--- START ---
(** * Highlight synchronisation engine ([src/parsers/parser.js])

    A shallow embedding of the engine that reconciles parsed
    [(book, highlights)] tuples with the two remote collections, and the
    properties of it that the specification states.

    Conventions of the embedding.
    - A promise chain is a state-passing computation over [World] whose
      result is an [Outcome]: fulfilled, rejected, or never settled.  The
      engine has a single chain in flight, so the order of effects in the
      source is the order of state threading here.
    - JavaScript strings are [string]; a character is a code unit below 256.
    - Fields whose type the source leaves open are [JsVal].
    - The libraries the source calls ([uuid], [moment], [truncate], [slug])
      are variables of the section; the remote document store is the state
      machine [Remote]. *)

From Stdlib Require Import String Ascii List ZArith Bool Arith Lia DecimalString.
Import ListNotations.
Local Open Scope string_scope.
Local Open Scope list_scope.

Infix "+++" := String.append (at level 60, right associativity).

(** ** JavaScript values *)

Inductive JsVal : Type :=
| JUndefined
| JNull
| JBool (b : bool)
| JNum (n : Z)          (* an integer-valued number, printed in decimal *)
| JNaN
| JStr (s : string).

(** Truthiness, as tested by [if (v)] and [v ? a : b]. *)
Definition ToBoolean (v : JsVal) : bool :=
  match v with
  | JUndefined => false
  | JNull => false
  | JBool b => b
  | JNum n => negb (n =? 0)%Z
  | JNaN => false
  | JStr s => negb (s =? EmptyString)
  end.

(** [String(v)]. *)
Definition js_String (v : JsVal) : string :=
  match v with
  | JUndefined => "undefined"
  | JNull => "null"
  | JBool true => "true"
  | JBool false => "false"
  | JNum n => NilZero.string_of_int (Z.to_int n)
  | JNaN => "NaN"
  | JStr s => s
  end.

(** ** [String.prototype.trim] *)

(** White space and line terminators among the code units below 256:
    TAB, LF, VT, FF, CR, SP and NBSP. *)
Definition is_whitespace (c : ascii) : bool :=
  let n := nat_of_ascii c in
  ((n =? 9) || (n =? 10) || (n =? 11) || (n =? 12) || (n =? 13)
   || (n =? 32) || (n =? 160))%nat.

Fixpoint trimLeft (s : string) : string :=
  match s with
  | EmptyString => EmptyString
  | String c r => if is_whitespace c then trimLeft r else s
  end.

Fixpoint trimRight (s : string) : string :=
  match s with
  | EmptyString => EmptyString
  | String c r =>
      let r' := trimRight r in
      if is_whitespace c && (r' =? EmptyString) then EmptyString else String c r'
  end.

Definition trim (s : string) : string := trimRight (trimLeft s).

(** ** Data model *)

(** What a format parser hands over: [result.book], [result.highlights]. *)
Record Book : Type := mkBook {
  title : string;
  author : JsVal;
  asin : JsVal
}.

Record Highlight : Type := mkHighlight {
  content : string;
  date : JsVal;
  location : JsVal;
  comments : JsVal;
  source : JsVal;
  user : JsVal
}.

Record Tuple : Type := mkTuple {
  res_book : Book;
  res_highlights : list Highlight
}.

(** The three format parsers, reduced to what [parse] asks of them on the
    mail at hand. *)
Record Parsers : Type := mkParsers {
  ibooks_parseable : bool;
  ibooks_parse : Tuple;
  readmill_parseable : bool;
  readmill_parse : list Tuple;
  kindle_parseable : bool;
  kindle_parse : list Tuple
}.

(** A book document: the object literal of [addBookAndHighlights], completed
    by the [merge] of [createBook]. *)
Record BookMetadata : Type := mkBookMetadata {
  bm_author : JsVal;
  bm_asin : JsVal;
  uuid : string;
  original_title : option string;
  bm_date : option string
}.

Record BookParams : Type := mkBookParams {
  bp_title : string;
  bp_metadata : BookMetadata
}.

(** A highlight document: the [params] of [createHighlight]. *)
Record HighlightMetadata : Type := mkHighlightMetadata {
  book_uuid : string;
  hm_comments : JsVal;
  hm_location : JsVal;
  hm_source : JsVal;
  highlighted_on : option string;
  highlight_by : option JsVal
}.

Record HighlightParams : Type := mkHighlightParams {
  body : string;
  hp_title : string;
  path : string;
  hp_metadata : HighlightMetadata
}.

(** A stored document is the posted body with the identifier the store
    assigned. *)
Record BookDoc : Type := mkBookDoc {
  book_id : nat;
  book_fields : BookParams
}.

Record HighlightDoc : Type := mkHighlightDoc {
  highlight_id : nat;
  highlight_fields : HighlightParams
}.

(** ** The remote document store *)

Inductive Collection : Type := Books | Highlights.

Inductive Request : Type :=
| GET_documents (c : Collection) (limit : N)
| POST_book (params : BookParams)
| POST_highlight (params : HighlightParams).

(** Modelled from the spec: the remote store client ([siteleaf-api], a
    dependency that is not part of the sources).  Section 6 of the
    specification gives its interface: [list] answers with the ordered
    sequence of the collection's records, [create] stores the body and
    answers with the created record and its assigned id, and either call can
    fail with a remote error.  The page-size ceiling the engine sends is
    recorded with the call; the answer holds every record, as the
    specification reads that ceiling.

    [r_faults] is the schedule of failures: its head tells whether the next
    call fails, and an exhausted schedule means no failure.  [r_calls] is the
    chronological record of the calls received, each with whether it
    succeeded. *)
Record Remote : Type := mkRemote {
  r_books : list BookDoc;
  r_highlights : list HighlightDoc;
  r_next_id : nat;
  r_faults : list bool;
  r_calls : list (Request * bool)
}.

Definition next_fault (r : Remote) : bool := hd false (r_faults r).

Arguments next_fault : simpl never.

Definition received (q : Request) (r : Remote) : Remote :=
  {| r_books := r_books r;
     r_highlights := r_highlights r;
     r_next_id := r_next_id r;
     r_faults := tl (r_faults r);
     r_calls := r_calls r ++ [(q, negb (next_fault r))] |}.

Definition list_books (limit : N) (r : Remote) : option (list BookDoc) * Remote :=
  let r' := received (GET_documents Books limit) r in
  if next_fault r then (None, r') else (Some (r_books r), r').

Definition list_highlights (limit : N) (r : Remote)
  : option (list HighlightDoc) * Remote :=
  let r' := received (GET_documents Highlights limit) r in
  if next_fault r then (None, r') else (Some (r_highlights r), r').
Lemma group_phase groups_metadata topics0 w0 topics w :
  _map_groups_into_topics committed_reply watermark_reply groups_metadata topics0 w0
  = (Returns topics, w) ->
  uuids w = uuids w0
  /\ Forall2 (fun kt0 kt =>
                fst kt = fst kt0 /\ groups_appended groups_metadata (snd kt0) (snd kt))
             topics0 topics.
Proof.
  intros Hrun. unfold _map_groups_into_topics in Hrun.
  pose (P := fun (done : list ConsumerGroupDescription.t)
                 (topics : Dict.t Topic.t) (w : World) =>
               uuids w = uuids w0
               /\ Forall2 (fun kt0 kt =>
                             fst kt = fst kt0
                             /\ groups_appended done (snd kt0) (snd kt))
                          topics0 topics).
  change (P ([] ++ groups_metadata) topics w).
  eapply (for_each_returns P); [| |exact Hrun].
  - intros before gm acc w1 acc' w1' [Hu Hall] _ Hbody.
    apply bind_returns in Hbody. destruct Hbody as (h & w2 & Hnew & Hvalues).
    unfold Consumer in Hnew. inversion Hnew; subst h w2; clear Hnew.
    apply for_values_returns in Hvalues. destruct Hvalues as [-> Hstep].
    split; [simpl; exact Hu|].
    simpl app in *.
    eapply Forall2_chain; [exact Hall|exact Hstep|].
    intros kt0 kt1 kt2 _ [Hk1 Hdone] [Hk2 Hatt].
    split; [congruence|]. eapply groups_appended_step; eassumption.
  - split; [reflexivity|]. apply Forall2_refl_on.
    intros kt. split; [reflexivity|apply groups_appended_refl].
Qed.

(** X11.  [_map_groups_into_topics] leaves the keys of the dict, and the
    name and the partitions of every topic, as they are, and takes no
    group away: it appends to each topic at most one group for each
    described group, with the id of a described group, and no id twice
    when no described group comes twice.  It creates one consumer for each
    described group and draws no [uuid4]. *)
Theorem map_groups_only_appends_groups groups_metadata topics0 w0 topics w :
  _map_groups_into_topics committed_reply watermark_reply groups_metadata topics0 w0
  = (Returns topics, w) ->
  Dict.keys topics = Dict.keys topics0
  /\ Forall2 (groups_appended groups_metadata)
             (Dict.values topics0) (Dict.values topics)
  /\ consumers w = (consumers w0 + List.length groups_metadata)%nat
  /\ uuids w = uuids w0.
Proof.
  intros Hrun. destruct (group_phase _ _ _ Hrun) as [Hu Hall].
  apply _map_groups_into_topics_returns in Hrun.
  destruct Hrun as (evs & _ & Hc & _).
  splits; auto.
  - apply (Forall2_same_keys (groups_appended groups_metadata)). exact Hall.
  - unfold Dict.values. clear - Hall.
    induction Hall as [|kt0 kt d0 d [_ H] _ IH]; simpl; constructor; auto.
Qed.

(** ** The consumers and the identifiers that a snapshot takes *)

Lemma _map_topics_counts topics_metadata w0 topics w :
  _map_topics uuid4 watermark_reply topics_metadata w0 = (Returns topics, w) ->
  let partitions := flat_map TopicMetadata.partitions topics_metadata in
  consumers w = (consumers w0 + List.length partitions)%nat
  /\ uuids w = (uuids w0 + List.length partitions)%nat.
Proof.
  intros Hrun. unfold _map_topics in Hrun.
  pose (P := fun (done : list TopicMetadata.t) (_ : Dict.t Topic.t) (w : World) =>
               consumers w
               = (consumers w0
                  + List.length (flat_map TopicMetadata.partitions done))%nat
               /\ uuids w
                  = (uuids w0
                     + List.length (flat_map TopicMetadata.partitions done))%nat).
  change (P ([] ++ topics_metadata) topics w).
  eapply (for_each_returns P); [| |exact Hrun].
  - intros before tm acc w1 acc' w1' [Hc Hu] _ Hbody. simpl app in *.
    apply bind_returns in Hbody. destruct Hbody as (topic & w2 & Hloop & Hret).
    unfold ret in Hret. inversion Hret; subst; clear Hret.
    pose (Q := fun (done : list PartitionMetadata.t) (_ : Topic.t) (w : World) =>
                 consumers w = (consumers w1 + List.length done)%nat
                 /\ uuids w = (uuids w1 + List.length done)%nat).
    assert (HQ : Q ([] ++ TopicMetadata.partitions tm) topic w1').
    { eapply (for_each_returns Q); [| |exact Hloop].
      - intros before' pm topic1 w3 topic2 w4 [Hc' Hu'] _ Hstep. simpl app in *.
        apply bind_returns in Hstep. destruct Hstep as (lh & w5 & Hget & Hret).
        rewrite _get_watermarks_runs in Hget.
        destruct lh as [low high]. unfold ret in Hret.
        inversion Hret; subst; clear Hret.
        inversion Hget; subst; clear Hget.
        unfold Q. rewrite length_app. simpl. split; lia.
      - unfold Q. simpl. split; lia. }
    destruct HQ as [Hc' Hu']. simpl app in *.
    unfold P. rewrite flat_map_app, length_app. simpl. rewrite app_nil_r.
    split; lia.
  - unfold P. simpl. split; lia.
Qed.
--- END ---
**EXERCISE REQUIREMENTS:** Transcribe verbatim. Cover the lines from the first line of the entries above to the line containing "properties of it", inclusive.

**SOLVED PROBLEM:**
(** * Highlight synchronisation engine ([src/parsers/parser.js])

    A shallow embedding of the engine that reconciles parsed
    [(book, highlights)] tuples with the two remote collections, and the
    properties of it that the specification states.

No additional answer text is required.